Od autorki: Oto całe "Opowiadanie 3", trochę dłuższe mam nadzieję, że się spodoba ;). Jak po Sylwestrze? Pozdrawiam!

poniedziałek, 31 grudnia 2012

Sylwester!

Każdego ogarnia "mania-sylwestrowania". Piszą życzenia i co by chcieli osiągnąć w kolejnym roku. Ja jestem taka sama ;) A więc........

W 2013 chciałabym:

Związane z blogiem: 
- mieć 1000, nie! 2000 i więcej wejść!
- mieć 100, albo 200, albo jeszcze więcej obserwatorów!
- mieć duuużo przychylnych komentarzy!


Związane z moją "zawrotną karierą":
- napisać do końca moją książkę
- zostać dostrzeżoną przez jakiegoś reżysera/łowcę talentów/scenarzystę i zagrać w filmie
- ewentualnie zostać po prostu docenioną i być sławną!


Związane z nauką:
- mieć 6 z historii
- skończyć podstawówkę ze średnią przynajmniej 5.0
- napisać Test Szóstoklasisty na 40pkt
- wygrać jakiś konkurs np literacki...


Związane ze mną:
- znaleźć swoje prawdziwe miejsce
- znaleźć kogoś na smutne dni
- znaleźć prawdziwą i jednyną przyjaciółkę
- skończyć z kłopotami
- przeżyć wielką przygodę
- Nauczyć się grać na skrzypcach/gitarze/pianinie

A wam moi drodzy czytelnicy życzę:
Mnóstwo zdrowia, miłości, szczęścia (np żeby z nieba spadły wam prosto do portfela pieniądze ;), spełnienia wszystkich, nawet tych najbardziej niewiarygodnych marzeń i żeby ten 2013 r był dla was najwspanialszy na całym świecie!!!!

Daria.


sobota, 29 grudnia 2012

Koniec Opowiadania 2


                     Jagoda wciągnęła ze świstem powietrze i oparła się ciężko o kramik. Świat zawirował jej przed oczyma, a w głowie pojawiło się miliony obrazów; a to Romek martwy, a to katowany, a to ranny bez pomocy.
 - M- może jeszcze n- nie jest za późno? – Wyjąkała
                     Starsza kobieta z troską spojrzała na dziewczynę i powiedziała:
 - Nie bój się tak!
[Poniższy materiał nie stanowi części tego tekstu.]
(* ===== verification/Ramfs.v ===== *)
(** The RAM file system: [src/kernel/src/fs/ramfs/ramfs.c] and [ramfs.h], an
    implementation of the operations of the virtual file system.

    Nodes and file systems are named by their addresses; [data] is the address of
    a block of bytes in [blocks]. Of a block that [krealloc] makes larger, the
    heap keeps what it has recorded as its size, 65535 bytes at most
    ([KheapTheorems.krealloc_spec]); [junk] is what memory holds that is
    allocated and not yet written. Printing ([ramfs_print]) is not modelled. *)
From Stdlib Require Import Ascii.
From S2P Require Import Prelude Errno Sync Vfs Kfile.

Inductive ramfs_ftype_t := RAMFS_FILE | RAMFS_DIRECTORY | RAMFS_SYMLINK.
#[global] Instance ramfs_ftype_eq_dec : EqDecision ramfs_ftype_t.
Proof. solve_decision. Defined.

Record ramfs_node_t := mkRn {
  name : option string;
  type : ramfs_ftype_t;
  rsize : Z;
  data : Z;
  rmode : Z;
  sibling : Z;
  child : Z;
}.
Record ramfs_t := mkRamfs { root_node : Z; ramfs_size : Z }.
Record ramfs_data := mkRd { rnodes : gmap Z ramfs_node_t; ramfss : gmap Z ramfs_t; blocks : gmap Z (list Z) }.

Definition set_name v n := mkRn v (type n) (rsize n) (data n) (rmode n) (sibling n) (child n).
Definition set_rmode v n := mkRn (name n) (type n) (rsize n) (data n) v (sibling n) (child n).
Definition set_contents z d n := mkRn (name n) (type n) z d (rmode n) (sibling n) (child n).
Definition set_dir n := mkRn (name n) RAMFS_DIRECTORY 0 0 (rmode n) (sibling n) (child n).
Definition set_sibling v n := mkRn (name n) (type n) (rsize n) (data n) (rmode n) v (child n).
Definition set_child v n := mkRn (name n) (type n) (rsize n) (data n) (rmode n) (sibling n) v.
Definition put_rnodes v d := mkRd v (ramfss d) (blocks d).
Definition put_ramfss v d := mkRd (rnodes d) v (blocks d).
Definition put_blocks v d := mkRd (rnodes d) (ramfss d) v.

Local Abbreviation state := (vfs_state ramfs_data).

Definition nd_load (a : Z) : M state ramfs_node_t := λ s,
  match rnodes (fs s) !! a with Some x => Done (x, s) | None => Fault end.
Definition nd_store (a : Z) (f : ramfs_node_t → ramfs_node_t) : M state unit := λ s,
  match rnodes (fs s) !! a with
  | Some x => Done (tt, put_fs (put_rnodes (<[a := f x]> (rnodes (fs s))) (fs s)) s)
  | None => Fault
  end.
Definition rf_load (a : Z) : M state ramfs_t := λ s,
  match ramfss (fs s) !! a with Some x => Done (x, s) | None => Fault end.
Definition rf_store (a : Z) (f : ramfs_t → ramfs_t) : M state unit := λ s,
  match ramfss (fs s) !! a with
  | Some x => Done (tt, put_fs (put_ramfss (<[a := f x]> (ramfss (fs s))) (fs s)) s)
  | None => Fault
  end.
Definition set_block (a : Z) (b : list Z) : M state unit := modify (λ s, put_fs (put_blocks (<[a := b]> (blocks (fs s))) (fs s)) s).
Definition free_node (a : Z) : M state unit := modify (λ s, put_fs (put_rnodes (delete a (rnodes (fs s))) (fs s)) s).
Definition free_block (a : Z) : M state unit := modify (λ s, put_fs (put_blocks (delete a (blocks (fs s))) (fs s)) s).
Definition node_fuel : M state nat := gets (λ s, S (size (rnodes (fs s)))).

(** A pointer to the block at [a] plus [off], for [n] bytes: nothing is looked
    at when there are none. *)
Definition block_read (a off n : Z) : M state (list Z) := λ s,
  if n =? 0 then Done ([], s) else
  match blocks (fs s) !! a with
  | Some b => if (0 <=? off) && (off + n <=? Z.of_nat (length b)) then Done (take (Z.to_nat n) (drop (Z.to_nat off) b), s) else Fault
  | None => Fault
  end.
Definition splice (off : nat) (d b : list Z) : list Z := take off b ++ d ++ drop (off + length d) b.
Definition block_write (a off : Z) (d : list Z) : M state unit := λ s,
  if bool_decide (d = []) then Done (tt, s) else
  match blocks (fs s) !! a with
  | Some b => if (0 <=? off) && (off + Z.of_nat (length d) <=? Z.of_nat (length b))
              then set_block a (splice (Z.to_nat off) d b) s else Fault
  | None => Fault
  end.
Na pewno jeszcze…  
 - Muszę coś zrobić! – Przerwała Jagoda.
                     Poderwana nagłą myślą chwyciła torebkę i pośpieszyła z powrotem w kierunku domu. Nie zważała na nawoływania kobiety i tylko przyśpieszyła kroku.
                     Oglądali się za nią wszyscy. Co mogło sprawić, że niby nie pamiętając, iż wokół kłębią się Niemcy, pędzi w nieznanym kierunku tylko niepotrzebnie zwracając na siebie uwagę?
                    Do kamienicy rzuciła się niemal biegiem. Obcasy stukały po schodach, a odgłos ten niósł się za nią głośnym echem. W rogu ich sypialni stała mała komódka. Dziewczyna otworzyła ją w pośpiechu. Tam, schowany pod stosem chust leżał zakurzony rewolwer.
  - Aby mi się tylko do niczego nie przydał… - Szepnęła sama do siebie.
 I tak samo nagle jak wpadła do mieszkania, tak wyszła z niego.
                   Poczta znajdowała się na samych obrzeżach miasta, stosunkowo niedaleko od Gromskiej. Ocieniony wieloma, gęstymi drzewami, budynek, do którego mało kto zaglądał, był idealnym miejscem na akcję.
                  Właśnie tam zmierzała Jagoda. Tylko z miłości. Z głupiej, nędznej miłości, która mogła tak samo szybko zginąć jak się pojawiła. Ale nie…
  Ona, cicho jak szpieg przesuwała się w cieniu kamienic. Nagle przystanęła. Zza węgła poczty wyjrzał Karol – jeden z niewielu partyzantów, których poznała.
                   Jagoda właśnie otworzyła usta, aby krzyknąć: Uciekajcie! Gdy poczuła, ze ktoś zasłania jej usta dłonią. Szamotała się dziko tylko przez chwilę. Zanim nie poczuła tępego bólu i zanim jej świat przysłoniła ciemność


***


                   - Heil Hitler! – Zameldowała szeregowa Miller.
 - Heil Hitler! Meldować! – Rozkazał porucznik Gerhracht.
                  Starsza kobieta ubrana w zwyczajny, mieszczański strój z tylko sobie znanym tupetem, bezceremonialnie usiadła na krześle i zapaliła cygaro leżące na biurku. Dym spowił ją w szare obłoki. W końcu ozwała się:
 - Ta dziewczyna… Jadwiga Szklarska z Gromskiej wpadła. Powiedziałam jej o „zasadzce” – tu uśmiechnęła się kpiąco – której oczywiście nie było. Tak jak pan kazał, pocztę zamknięto, a w środku nie było nic ciekawego. A „bidulka” uwierzyła i tam pobiegła. Brecht śledził ją. Mówił, że miała rewolwer. Głupia! Myślała, iż coś poradzi…?
 - Świetnie się spisałaś Helgo. – Uśmiechnął się Gerhracht.
                   A daleko od tego pokoju, do małego mieszkanka na Gromskiej wszedł chłopak. Jasne włosy miał gładko przyczesane, a na nie nałożony ciemny kaszkiet. Uśmiech gościł nie tylko na jego ustach, ale i w ciepłych, błękitnych oczach.
                  Zaśmiał się cicho pod nosem i zawołał:
- Jagoda! Gdzie jesteś? Z tą akcją była lipa, wiesz… - Zaczął, ale odpowiedziała mu cisza.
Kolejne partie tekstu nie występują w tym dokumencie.